—Não me atrevi, por não conhecer bem a arte de figura; no colegio pintava flores e paizagens, algum pedaço de mar ou de ceu. Se não fosse isso, tirava o retrato de D. Carmo.

D. Carmo confirmou:

—Eu pedi-lhe que pintasse Tristão neste quadro e ella respondeu-me a mesma cousa.

Aceitei a razão, aceitei uma cadeira vaga que ali estava, e pedi á viuva que continuasse a obra. Queria vel-a pintar. Na Europa tinha assistido ao trabalho de alguns artistas homens; era a primeira vez que uma senhora pintava deante de mim. Fidelia dispoz-se e continuou. Após alguns minutos os tres falavamos de varias cousas. A viuva estava em toda a graça do costume, sem nenhum ar petulante que porventura pudesse tirar do exercicio; pintava modestamente. Alguma vez interrompia o trabalho, ou para ouvir melhor, ou para dizer mais longo,—e logo tornava ao pincel e á tela.

Ao cabo de alguns minutos cuidava eu de sair, quando vi aparecer á porta da casa nada menos que Tristão. A porta é larga, dá para um saguão, donde se comunica para cima por dous pequenos lanços de degráos, tecto baixo. Tristão vinha de concluir a correspondencia que vae mandar para o correio, segundo soube logo depois, e tornava ao logar em que estivera, ao pé das duas. Mandou vir cadeira; a que eu ocupava era a que elle ocupava antes, e não havia outra. Talvez estes pormenores não tenham valor, mas cabem aqui para o fim de acentuar bem que Tristão estava com ellas antes da minha chegada, e para lembrar que antes de vir a cadeira me consultou acerca da pintora; respondi o que cumpria.

—Não é? disse elle contente do meu apoio.

E acrescentou algumas palavras de louvor, calidas, sinceras de certo, que a viuva apreciou comsigo naturalmente; não as contestou, tambem não sorriu como sucede quando a gente aprova interioramente uma cousa que lhe vae bem com a alma. Ouviu pintando, recuando ou chegando, e deitando os olhos para longe. Quando os encaminhou para elle (já então sentado) não esperou que Tristão afastasse os seus; encontrou-os e deixou-os ficar onde estavam, indo continuar a marinha com tanta atenção que era como se nós outros não falássemos de nada, e nós falavamos de muita cousa, elle acaso menos, para ver melhor a pintura.
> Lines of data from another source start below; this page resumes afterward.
(* ===== verification/Protocol.v ===== *)
(** * The wire protocol (protocol/protocol.go)

    Messages and their frames: a 4-byte big-endian length and a JSON body of at
    most [MaxFrame] bytes.  [encoding/json] enters as the class [Json]: encoding a
    message gives bytes or fails, and decoding them gives what the documentation
    of the package says it gives back ([through]; a number in a row comes back as
    a float, for one).  A stream is the list of bytes still to be read. *)
From S2P Require Import Prelude Bytes GoStd Types Wal.

(** The values of a row on the wire: [any] as the server fills it. *)
Inductive any := ANil | ANum (i : Z) | AFloat (f : f64) | AText (s : string) | ABool (b : bool).

(** A text is a string or the rendering of an error. *)
Record Message := MkMessage {
  m_Type : string; m_SQL : string; m_Name : string; m_Columns : list string;
  m_Rows : list (list any); m_Affected : Z; m_Code : string; m_Message : arg;
  m_Txn : string; m_Tables : list string }.

Definition MaxFrame : Z := 16 * 2 ^ 20.

Class Json := {
  Marshal : Message → res (list byte);
  Unmarshal : list byte → res Message;
  through : Message → Message;
  json_roundtrip m b : Marshal m = Ok b → Unmarshal b = Ok (through m) }.

Definition errFrame (n : Z) : error := Errorf "protocol: frame too large (%d bytes)" [AInt n].
Definition errEOF : error := Errorf "EOF" [].

Section protocol.
  Context {J : Json}.

(** The bytes [WriteFrame] writes. *)
Definition WriteFrame (m : Message) : res (list byte) :=
  b ← Marshal m;
  if (MaxFrame <? Z.of_nat (length b))%Z then Err (errFrame (Z.of_nat (length b)))
  else Ok (PutUintBE 4 (wrapu32 (Z.of_nat (length b))) ++ b).

(** A message and the rest of the stream. *)
Definition ReadFrame (f : list byte) : res (Message * list byte) :=
  match ReadFull 4 f with
  | None => Err errEOF
  | Some (hdr, f1) =>
      let n := UintBE hdr in
      if (MaxFrame <? n)%Z then Err (errFrame n)
      else match ReadFull (Z.to_nat n) f1 with
           | None => Err errEOF
           | Some (buf, f2) => m ← Unmarshal buf; Ok (m, f2)
           end
  end.

(** The messages a connection is served, until a read fails; each frame takes
    at least four bytes, so the length of the stream is enough fuel. *)
Fixpoint readAll (fuel : nat) (f : list byte) : list Message * list byte :=
  match fuel with
  | O => ([], f)
  | S fuel =>
      match ReadFrame f with
      | Ok (m, f') => let '(ms, rest) := readAll fuel f' in (m :: ms, rest)
      | Err _ => ([], f)
      end
  end.

Fixpoint writeAll (ms : list Message) : res (list byte) :=
  match ms with
  | [] => Ok []
  | m :: ms => b ← WriteFrame m; bs ← writeAll ms; Ok (b ++ bs)
  end.

(** A writer that ignores the errors of [WriteFrame]: the bytes on the wire for a
    list of messages, and what arrives of one. *)
Definition written (ms : list Message) : list byte :=
  ms ≫= λ m, match WriteFrame m with Ok fr => fr | Err _ => [] end.
Definition deliver (m : Message) : list Message :=
  match WriteFrame m with Ok _ => [through m] | Err _ => [] end.

(** ** Lemmas *)
Lemma WriteFrame_inv m fr :
  WriteFrame m = Ok fr →
  ∃ b, Marshal m = Ok b ∧ (Z.of_nat (length b) ≤ MaxFrame)%Z ∧
    fr = PutUintBE 4 (Z.of_nat (length b)) ++ b.
Proof.
  unfold WriteFrame. destruct (Marshal m) as [b|]; [|done]. simpl.
  destruct (Z.ltb_spec MaxFrame (Z.of_nat (length b))) as [|Hle]; [done|]. intros [= <-].
  exists b. split; [done|]. split; [done|]. unfold wrapu32, MaxFrame in *. by rewrite Z.mod_small by lia.
Qed.

Lemma header_id (b : list byte) :
  (Z.of_nat (length b) ≤ MaxFrame)%Z → UintBE (PutUintBE 4 (Z.of_nat (length b))) = Z.of_nat (length b).
Proof. intros H. apply UintBE_PutUintBE_id. unfold MaxFrame in H. simpl. lia. Qed.

Lemma ReadFrame_body b rest :
  (Z.of_nat (length b) ≤ MaxFrame)%Z →
  ReadFrame (PutUintBE 4 (Z.of_nat (length b)) ++ b ++ rest) = (λ m, (m, rest)) <$> Unmarshal b.
Proof.
  intros Hb. unfold ReadFrame. rewrite ReadFull_app by apply length_PutUintBE. cbv zeta.
  rewrite header_id by done. destruct (Z.ltb_spec MaxFrame (Z.of_nat (length b))); [lia|].
  rewrite Nat2Z.id, ReadFull_app by done. by destruct (Unmarshal b).
Qed.

Lemma readFrame_frame m fr rest : WriteFrame m = Ok fr → ReadFrame (fr ++ rest) = Ok (through m, rest).
Proof.
  intros (b & Hm & Hb & ->)%WriteFrame_inv. rewrite <-(assoc_L app), ReadFrame_body by done.
  by rewrite (json_roundtrip _ _ Hm).
Qed.

(** A cut frame is never a message. *)
Lemma readFrame_cut m fr k : WriteFrame m = Ok fr → k < length fr → ReadFrame (take k fr) = Err errEOF.
Proof.
  intros (b & Hm & Hb & ->)%WriteFrame_inv. rewrite length_app, length_PutUintBE. intros Hk.
  set (h := PutUintBE 4 (Z.of_nat (length b))). assert (length h = 4) as Hh by apply length_PutUintBE.
  destruct (decide (k < 4)).
  - unfold ReadFrame. rewrite ReadFull_short; [done|]. rewrite length_take, length_app. lia.
  - rewrite take_app_ge, Hh by lia. unfold ReadFrame. rewrite ReadFull_app by done. cbv zeta.
    unfold h. rewrite header_id by done. destruct (Z.ltb_spec MaxFrame (Z.of_nat (length b))); [lia|].
    rewrite Nat2Z.id, ReadFull_short; [done|]. rewrite length_take. lia.
Qed.

Lemma WriteFrame_length m fr : WriteFrame m = Ok fr → 4 ≤ length fr.
Proof. intros (b & _ & _ & ->)%WriteFrame_inv. rewrite length_app, length_PutUintBE. lia. Qed.

Lemma readAll_written ms fuel :
  length (written ms) ≤ fuel → readAll fuel (written ms) = (ms ≫= deliver, []).
Proof.
  revert fuel. induction ms as [|m ms IH]; intros fuel Hf; [by destruct fuel|].
  unfold written, deliver in *. cbn [mbind list_bind] in *. destruct (WriteFrame m) as [fr|] eqn:Em; [|by apply IH].
  rewrite length_app in Hf. pose proof (WriteFrame_length _ _ Em). destruct fuel as [|fuel]; [lia|].
  cbn [readAll app]. rewrite (readFrame_frame _ _ _ Em), IH by lia. done.
Qed.

(** What arrives of the messages of such a writer is read from the bytes. *)
Lemma written_read ms : readAll (length (written ms)) (written ms) = (ms ≫= deliver, []).
Proof. by apply readAll_written. Qed.

Lemma readAll_frames ms bs m fr k fuel :
  writeAll ms = Ok bs → WriteFrame m = Ok fr → k < length fr → length bs < fuel →
  readAll fuel (bs ++ take k fr) = (through <$> ms, take k fr).
Proof.
  intros Hms Hm Hk. revert fuel bs Hms. induction ms as [|x ms IH]; intros fuel bs Hms Hf; simpl in Hms.
  - simplify_eq. destruct fuel; [lia|]. cbn [readAll app]. by rewrite (readFrame_cut _ _ _ Hm Hk).
  - destruct (WriteFrame x) as [fx|] eqn:Ex; [|done]. simpl in Hms.
    destruct (writeAll ms) as [bs'|]; [|done]. simpl in Hms. simplify_eq.
    rewrite length_app in Hf. pose proof (WriteFrame_length _ _ Ex).
    destruct fuel as [|fuel]; [lia|]. cbn [readAll]. rewrite <-(assoc_L app), (readFrame_frame _ _ _ Ex).
    rewrite IH by (done || lia). done.
Qed.

(** C39: Framing is lossless and self-delimiting: a stream of frames followed by
    any cut part of another frame is read as exactly those messages in order (as
    JSON carries them), the partial frame yields no message, and a message whose
    body is over [MaxFrame] is refused by the writer. *)
Theorem frames_roundtrip (ms : list Message) (bs : list byte) (m : Message) (fr : list byte) (k : nat) :
  writeAll ms = Ok bs → WriteFrame m = Ok fr → k < length fr →
  readAll (S (length bs)) (bs ++ take k fr) = (through <$> ms, take k fr) ∧
  readAll (S (length (bs ++ fr))) (bs ++ fr) = (through <$> (ms ++ [m]), []).
Proof.
  intros Hms Hm Hk. split; [apply (readAll_frames ms bs m fr k); (done || lia)|].
  assert (writeAll (ms ++ [m]) = Ok (bs ++ fr)) as Hall.
  { clear Hk. revert bs Hms. induction ms as [|x ms IH]; intros bs Hms; simpl in *.
    - simplify_eq. rewrite Hm. simpl. by rewrite app_nil_r.
    - destruct (WriteFrame x); [|done]. simpl in *. destruct (writeAll ms) as [bs'|]; [|done]. simpl in *.
      simplify_eq. rewrite (IH _ eq_refl). simpl. by rewrite (assoc_L app). }
  pose proof (readAll_frames (ms ++ [m]) (bs ++ fr) m fr 0 (S (length (bs ++ fr))) Hall Hm
    ltac:(lia) ltac:(lia)) as H. rewrite take_0, app_nil_r in H. exact H.
Qed.
End protocol.

(** ** An instance: queries as their text *)
Module DemoJson.
Definition query (sql : string) : Message := MkMessage "query" sql "" [] [] 0 "" (AStr "") "" [].

#[export] Program Instance demo_json : Json := {|
  Marshal m := Ok (String.list_byte_of_string (m_SQL m));
  Unmarshal b := Ok (query (String.string_of_list_byte b));
  through m := query (m_SQL m) |}.
Next Obligation. intros m b [= <-]. by rewrite String.string_of_list_byte_of_string. Qed.

Lemma frames_roundtrip_witness :
  ∃ bs fr, writeAll [query "BEGIN"; query ""] = Ok bs ∧ WriteFrame (query "COMMIT") = Ok fr ∧
  length bs = 13 ∧ readAll 14 (bs ++ take 9 fr) = ([query "BEGIN"; query ""], take 9 fr).
Proof.
  destruct (writeAll [query "BEGIN"; query ""]) as [bs|] eqn:Eb; [|by vm_compute in Eb].
  destruct (WriteFrame (query "COMMIT")) as [fr|] eqn:Ef; [|by vm_compute in Ef].
  exists bs, fr. split; [done|]. split; [done|].
  assert (length bs = 13) as Hl by (vm_compute in Eb; injection Eb as <-; reflexivity).
  assert (length fr = 10) as Hf by (vm_compute in Ef; injection Ef as <-; reflexivity).
  split; [done|]. rewrite <-Hl.
  apply (frames_roundtrip [query "BEGIN"; query ""] bs (query "COMMIT") fr 9 Eb Ef). lia.
Defined.
End DemoJson.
Aquelle silencio de Fidelia, em contraste com a palestra de pouco antes, pareceu-me indicar que ella considerava a obra em atrazo. Tambem podia ser que o amor da arte a retivesse agora mais que a principio, e a convidasse a pintar exclusivamente. A causa secreta de um acto escapa muita vez a olhos agudos, e muito mais aos meus que perderam com a idade a natural agudeza; mas creio que seria uma daquellas, e não ha razão para descrer que fossem ambas successivamente.

Quem parecia contente de tudo, palavras e silencios, era a dona da casa. Posto me désse a principal atenção, não o fazia em maneira que esquecesse a tela e os filhos. Mirava a tela e falava aos filhos com a ternura velha que já estou cançado de notar, e talvez a ternura fosse agora maior que de outras vezes; pelo menos, trazia certo alvoroço como de alma que soletra uma felicidade nova ou inesperada; não digo tudo para me não arriscar a engano.

A verdade é que eu, que pensára em sair, fui ficando, ficando, até que a viuva Noronha suspendeu o trabalho; tinha passado quasi uma hora. Confessou que estava cançada, e cuidou de recolher os pinceis e cobrir a pintura, ajudada nisso pelo moço Tristão, que o fazia com a mesma graça que ella, e um dezejo de bem servir, que é a alma da polidez. Eu, além de velho, não podia deixar a boa Carmo, que só os ajudou com os olhos, e ajudou-os bem; iam de um para outro, não só alegres, mas ainda interrogativos. Elles acabaram tudo e vieram sentar-se deante de nós, um cheio de riso, outra não cheia, mas tocada apenas do seu, que era igualmente agradecido e bom.